Wednesday, May 24, 2017

Alistair Cooke after Lockerbie

This is from the Letter From America of 15th March 1996, and has some pertinent things to say about responses to terrorist acts. The reference to the World Trade Center of course comes before the devastating attacks by air five years later.

About the Scottish obscenity, the one certain thing I think we can say, which I admit offers bleak comfort to the parents and friends, is that absolutely nothing can be done about such sporadic horrors which are happening all across the globe. They always did, but to know about them you had to take a daily paper interested in news from China, Siberia, Tibet, Chile, France, Germany, wherever, and dig the lurid item out of the inner pages and the fine print.
One of the many burdens television has loaded us with, is the certainty that every multiple crime, massive accident, big fire, small assassination, can be known about, can be seen that same day, by everyone alive with a television set. What I'm saying is that there's no way of taking precautions against the sudden brainstorm of a man with a gun, anywhere on earth. No magic formula, no psychiatrist, no detective, no witch doctor. The Romans thought they had portents of trouble to come.
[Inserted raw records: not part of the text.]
Lemma exec_sameButClock {A : Type} (p : Prog A) (w1 w2 : World) :
  sameButClock w1 w2 ->
  fst (exec E p w1) = fst (exec E p w2)
  /\ sameButClock (snd (exec E p w1)) (snd (exec E p w2)).
Proof.
  revert w1 w2. induction p as [a|e|X op k IH|X c k IH]; intros w1 w2 Hs;
    cbn [exec fst snd]; auto.
  - assert (Hstep : fst (step_sync E op w1) = fst (step_sync E op w2)
                    /\ sameButClock (snd (step_sync E op w1)) (snd (step_sync E op w2))).
    { destruct Hs as (Hd & Hdisk & Hh & Ho & Hdr & Hdet).
      destruct op; cbn [step_sync fst snd]; unfold sameButClock;
        cbn [data disk history output draws detached with_data print drawn];
        rewrite ?Hd, ?Hdisk, ?Hh, ?Ho, ?Hdr, ?Hdet; auto 10. }
    destruct (step_sync E op w1) as [x1 w1'], (step_sync E op w2) as [x2 w2'].
    cbn [fst snd] in Hstep. destruct Hstep as [-> Hs']. now apply IH.
  - destruct Hs as (Hd & Hdisk & Hh & Ho & Hdr & Hdet). rewrite Hh.
    destruct (respond E X (history w2) c) as [r dt]. apply IH.
    unfold sameButClock. cbn [data disk history output draws detached settled].
    rewrite Hd, Hdisk, Hh, Ho, Hdr, Hdet. auto 10.
Qed.

Lemma race_then_exec {A : Type} (p : Prog A) (early : bool) (deadline : N) (w : World)
    (rest : Prog A) (w' : World) :
  race E early deadline p w = (Expired rest, w') ->
  fst (exec E rest w') = fst (exec E p w)
  /\ sameButClock (snd (exec E rest w')) (snd (exec E p w)).
Proof.
  revert early w. induction p as [a|e|X op k IH|X c k IH]; intros early w Hrace;
    cbn [race exec] in *; try discriminate.
  - destruct (step_sync E op w) as [x w1]. now apply (IH x early).
  - destruct (respond E X (history w) c) as [r dt] eqn:Hr.
    destruct (if early then now w + dt <=? deadline else now w + dt <? deadline)%N.
    + now apply (IH r false).
    + injection Hrace as <- <-.
      pose proof (exec_sameButClock (Await c k) (at_time deadline w) w) as Hs.
      cbn [exec] in Hs. cbn [history at_time] in Hs. rewrite Hr in Hs.
      cbn [exec history at_time]. rewrite Hr. apply Hs.
      unfold sameButClock. cbn [data disk history output draws detached at_time].
      auto 10.
Qed.

(** What a task the timer has given up on does when it goes on, with
    nothing else running: it ends with the state, the file, the calls and
    the console of a run without a time limit. *)
Lemma resumed_as_unlimited {A : Type} (p : Prog A) (early : bool) (deadline : N)
    (w : World) (rest : Prog A) (w' : World) :
  race E early deadline p w = (Expired rest, w') ->
  detached w = [] ->
  let later := resumeDetached E (detach (rest ;; Ret tt) w') in
  let unlimited := snd (exec E p w) in
  data later = data unlimited
  /\ disk later = disk unlimited
  /\ history later = history unlimited
  /\ output later = output unlimited.
Proof.
  intros Hrace Hdet later unlimited. subst later unlimited.
  pose proof (race_detached p early deadline w) as Hd.
  pose proof (race_then_exec p early deadline w rest w' Hrace) as [_ Hsame].
  rewrite Hrace in Hd. cbn [snd] in Hd. rewrite Hdet in Hd.
  unfold resumeDetached. cbn [detached detach data disk history output draws now].
  rewrite Hd. cbn [app fold_left]. rewrite exec_bind.
  set (w0 := {| data := data w'; disk := disk w'; history := history w';
                output := output w'; draws := draws w'; now := now w';
                detached := [] |}).
  assert (Hw0 : sameButClock w0 w').
  { unfold sameButClock. subst w0. cbn. rewrite Hd. auto 10. }
  destruct (exec_sameButClock rest w0 w' Hw0) as [Ho Hs].
  destruct (exec E rest w0) as [[a|e] w1]; cbn [exec fst snd] in *;
    destruct Hs as (H1 & H2 & H3 & H4 & _), Hsame as (G1 & G2 & G3 & G4 & _);
    repeat split; congruence.
Qed.

(** The same from what the caller of [fulfillWithTimeLimit] sees: a
    failure that left a task behind. *)
Lemma abandoned_runs_on {T : Type} (task : Prog T) (limit : N) (w : World)
    (o : Outcome T) (w' : World) :
  fulfillWithTimeLimit E limit task w = (o, w') ->
  List.length (detached w') = S (List.length (detached w)) ->
  detached w = [] ->
  let later := resumeDetached E w' in
  let unlimited := snd (exec E task w) in
  data later = data unlimited
  /\ disk later = disk unlimited
  /\ history later = history unlimited
  /\ output later = output unlimited.
Proof.
  unfold fulfillWithTimeLimit. intros Hrun Hlen Hdet.
  pose proof (race_detached task true (now w + limit)%N w) as Hd.
  destruct (race E true (now w + limit) task w) as [[o'|rest] w1] eqn:Hrace;
    cbn [snd] in Hd; injection Hrun as <- <-.
  - rewrite Hd in Hlen. lia.
  - now apply (resumed_as_unlimited task true (now w + limit)%N w rest w1).
Qed.

End Racing.

(** ** The scheduler *)

Section Scheduler.

Variable E : Externals.
Variable config : Config.t.

(** C8, as the code has it.  When the 15-second budget of an entity's
    cycle runs out while the cycle is still waiting for Twitch, the caller
    gets the failure [Error('Task timeout!')] and the state, in memory and
    on disk, is as it was before the cycle began.  The cycle itself is not
    cancelled: it stays suspended on its pending call, and when it goes on
    it does all that it would have done without a time limit. *)
Theorem timeout_while_resolving (name : string) (cfg : ConfigChannelEntry)
    (w : World) (token : string) :
  JS.get (bot cfg) (Config.bots config) = Some token ->
  expiresWhileResolving E name w ->
  exists w' : World,
    fulfillWithTimeLimit E (15 * 1000) (update E config name cfg) w
    = (Thrown (Error "Task timeout!"), w')
    /\ data w' = data w
    /\ disk w' = disk w
    /\ List.length (detached w') = S (List.length (detached w))
    /\ (detached w = [] ->
        let later := resumeDetached E w' in
        let unlimited := snd (exec E (update E config name cfg) w) in
        data later = data unlimited
        /\ disk later = disk unlimited
        /\ history later = history unlimited
        /\ output later = output unlimited).
Proof.
  intros Hbot Hexp.
  assert (Hout : exists w' : World,
             fulfillWithTimeLimit E (15 * 1000) (update E config name cfg) w
             = (Thrown (Error "Task timeout!"), w')
             /\ data w' = data w
             /\ disk w' = disk w
             /\ List.length (detached w') = S (List.length (detached w))).
  { unfold fulfillWithTimeLimit, update, getBot.
    rewrite Hbot. cbn [bind]. unfold cycle.
    cbn [bind sync await race step_sync]. cbn [history print].
    unfold expiresWhileResolving in Hexp. cbv zeta in Hexp.
    destruct (respond E _ (history w) (getUsersByNames [name])) as [r1 dt1] eqn:H1.
    cbn [fst snd] in Hexp. cbn [now print].
    destruct (now w + dt1 <=? now w + 15 * 1000)%N eqn:Hle.
    - apply N.leb_le in Hle.
      destruct Hexp as [Hexp|(user & others & Hr1 & Hexp)]; [lia|]. subst r1.
      cbn [bind sync await race step_sync]. cbn [history print settled now].
      destruct (respond E _ (history w ++ [Ev (getUsersByNames [name])
                                             (Fulfilled (user :: others))])
                  (getStreamByUserId (HelixUser.id user))) as [r2 dt2] eqn:H2.
      cbn [snd] in Hexp.
      destruct (now w + dt1 + dt2 <? now w + 15 * 1000)%N eqn:Hlt2.
      { apply N.ltb_lt in Hlt2. lia. }
      eexists. split; [reflexivity|].
      cbn [data disk detached detach at_time settled print is_write andb].
      rewrite length_app. simpl. split; [|split]; auto. lia.
    - eexists. split; [reflexivity|].
      cbn [data disk detached detach at_time settled print].
      rewrite length_app. simpl. split; [|split]; auto. lia. }
  destruct Hout as (w' & Hrun & Hdata & Hdisk & Hlen).
  exists w'. split; [exact Hrun|]. split; [exact Hdata|]. split; [exact Hdisk|].
  split; [exact Hlen|]. intros Hdet.
  exact (abandoned_runs_on E (update E config name cfg) (15 * 1000) w _ w'
           Hrun Hlen Hdet).
Qed.

(** C9, as the code has it.  [updateAll] awaits each entity's cycle without
    a [try]: the first cycle that fails, by running out of its 15 seconds or
    by throwing, ends the sweep there (the entities after it are not
    visited in this sweep, and the sweep's cleanup is skipped).  The
    failure is caught by the [try]/[catch] around the whole sweep in the
    top-level loop, which logs it and sleeps as after any other sweep
    before the next one. *)
Theorem failure_ends_sweep (before after : list (string * ConfigChannelEntry))
    (channel : string) (cfg : ConfigChannelEntry) (w w1 w2 : World) (e : JsError) :
  JS.entries (Config.channels config) = before ++ (channel, cfg) :: after ->
  updateEach E config before w = (Ok tt, w1) ->
  fulfillWithTimeLimit E (15 * 1000) (update E config channel cfg) w1
  = (Thrown e, w2) ->
  updateAll E config w = (Thrown e, w2)
  /\ turn E config w
     = at_time (now w2 + sleepDelay)%N (print error (messageOf e) w2).
Proof.
  intros Hentries Hbefore Hfail.
  assert (Hsweep : updateEach E config (before ++ (channel, cfg) :: after) w
                   = (Thrown e, w2)).
  { clear Hentries. revert w Hbefore.
    induction before as [|[c k] before IH]; intros w Hbefore.
    - injection Hbefore as <-. cbn [app updateEach]. now rewrite Hfail.
    - cbn [app updateEach] in *.
      destruct (fulfillWithTimeLimit E (15 * 1000) (update E config c k) w)
        as [[[]|e'] w'].
      + now apply IH.
      + discriminate. }
  assert (Hall : updateAll E config w = (Thrown e, w2)).
  { unfold updateAll. now rewrite Hentries, Hsweep. }
  split; [exact Hall|]. unfold turn. now rewrite Hall.
Qed.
They didn't, and nobody has had since, except frivolous astrologers who pretend to.
But about terrorism organised, certainly this country's pretty steamed up after the appalling bombing of the World Trade Centre in this city and the more recent explosion of Oklahoma City's federal building. By the way, one of the conspirators in the World Trade Centre disaster is said to have been foiled in a plan, carefully worked out, to explode eight or nine American commercial air flights on the same day. Last summer the United States Senate passed what it called a Terrorism Protection Act. It increased the staff of the FBI and loosened the law that made tracing explosive devices an invasion of privacy.
But there've been lots of objections and there will be more to other parts of the act that give more power to the police and in some emergencies, the military, to trail suspects and to keep a closer watch on aliens, which is quite an undertaking when you consider that about 400,000 aliens, legal and illegal, pour into this country every week. The objections will be, as always, based on two phrases in the First Amendment to the Constitution: Freedom of speech and the right of the people peaceably to assemble. That last right can cover a multitude of gatherings.
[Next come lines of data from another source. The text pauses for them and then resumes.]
(** * Game of Life on a torus: the engine of [app.component.ts]

    A shallow embedding of the simulation engine of the Angular component
    [AppComponent]: the toroidal neighbour function [getNeighbours], the
    [Field] store, the edit handler [setStatusAction], the generation step
    [tick] / [tickAction], the reset [initAction] and the [scan] reducer
    that folds the merged event stream.

    Conventions of the embedding.
    - A JavaScript [number] that holds an index or a dimension is a [Z].
      The remainder operator [%] is [Z.rem] (the sign follows the dividend).
    - [Array<boolean>] is a [list bool]; an element is kept by its
      truthiness, which is all the program ever reads of it. A read outside
      the array gives [undefined], which is falsy.
    - [Set<number>] is a [gset Z] and [Map<number, Array<number>>] is a
      [gmap Z (list Z)]. The insertion order of a JavaScript Set is not kept:
      the engine only tests membership and rebuilds sets from lists.
    - A thrown exception is [None]: the [TypeError] of calling a method on
      [undefined] (the result of [Map.get] on a missing key, which the
      source reads through the non-null assertion [!]), and the
      [RangeError] of [Array(n)] for an invalid length. An exception ends
      the [scan]: the state a handler had reached when it threw is not
      kept. *)

From Stdlib Require Import ZArith Lia.
From stdpp Require Import base option list gmap sets fin_sets fin_maps numbers.
From stdpp Require Import strings.

Local Open Scope Z_scope.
As we learned in the heyday of the gangster era – I mean when gangsters were recognisable on the street and in nightclubs, not as now, well-groomed members of the Mafia who deny there is such a thing as the Mafia and who, when arrested in a meeting of their brethren or family, can always protest the invasion of the police, the FBI or whoever, into an innocent get-together of Friday night chums or a business meeting, involved entirely in making better and cheaper doughnuts or mousetraps or whatever business they pretend to be in. And you can see also how trigger-happy cops could intrude on any meeting of the newly arrived or old arrived aliens, under suspicion of being spies or nowadays, terrorists. Since the Oklahoma City bombing, the Islamic population of that state has been intimidated and in some places, bullied. Not because they took any part in the plot, but because, after the arrest of the Islamic suspects in the New York World Centre bombing, all members of an Islamic sect even the most decent and law-abiding families, lived, moved and worked under a cloud of suspicion.
Now assuming, which is a mighty, a miraculous assumption, that both houses of Congress will come to devise and agree on an effective bill to combat terrorism, there will remain the most American of stumbling blocks: the admirable concern for the liberty of the subject and the hysterical interpretation of the First Amendment by well-meaning groups that believe every child is innocent of swiping anything from the kitchen until they see the jam smeared on his face. Or, as one newspaper here put it, Congress is right to give federal law enforcement agencies more money and manpower but diminishing American liberties is not the solution to terrorism. What the solution can be, while still preserving everyone's right to say anything on his or her mind and to gather for innocent or villainous purposes, what the solution might be, it does not say.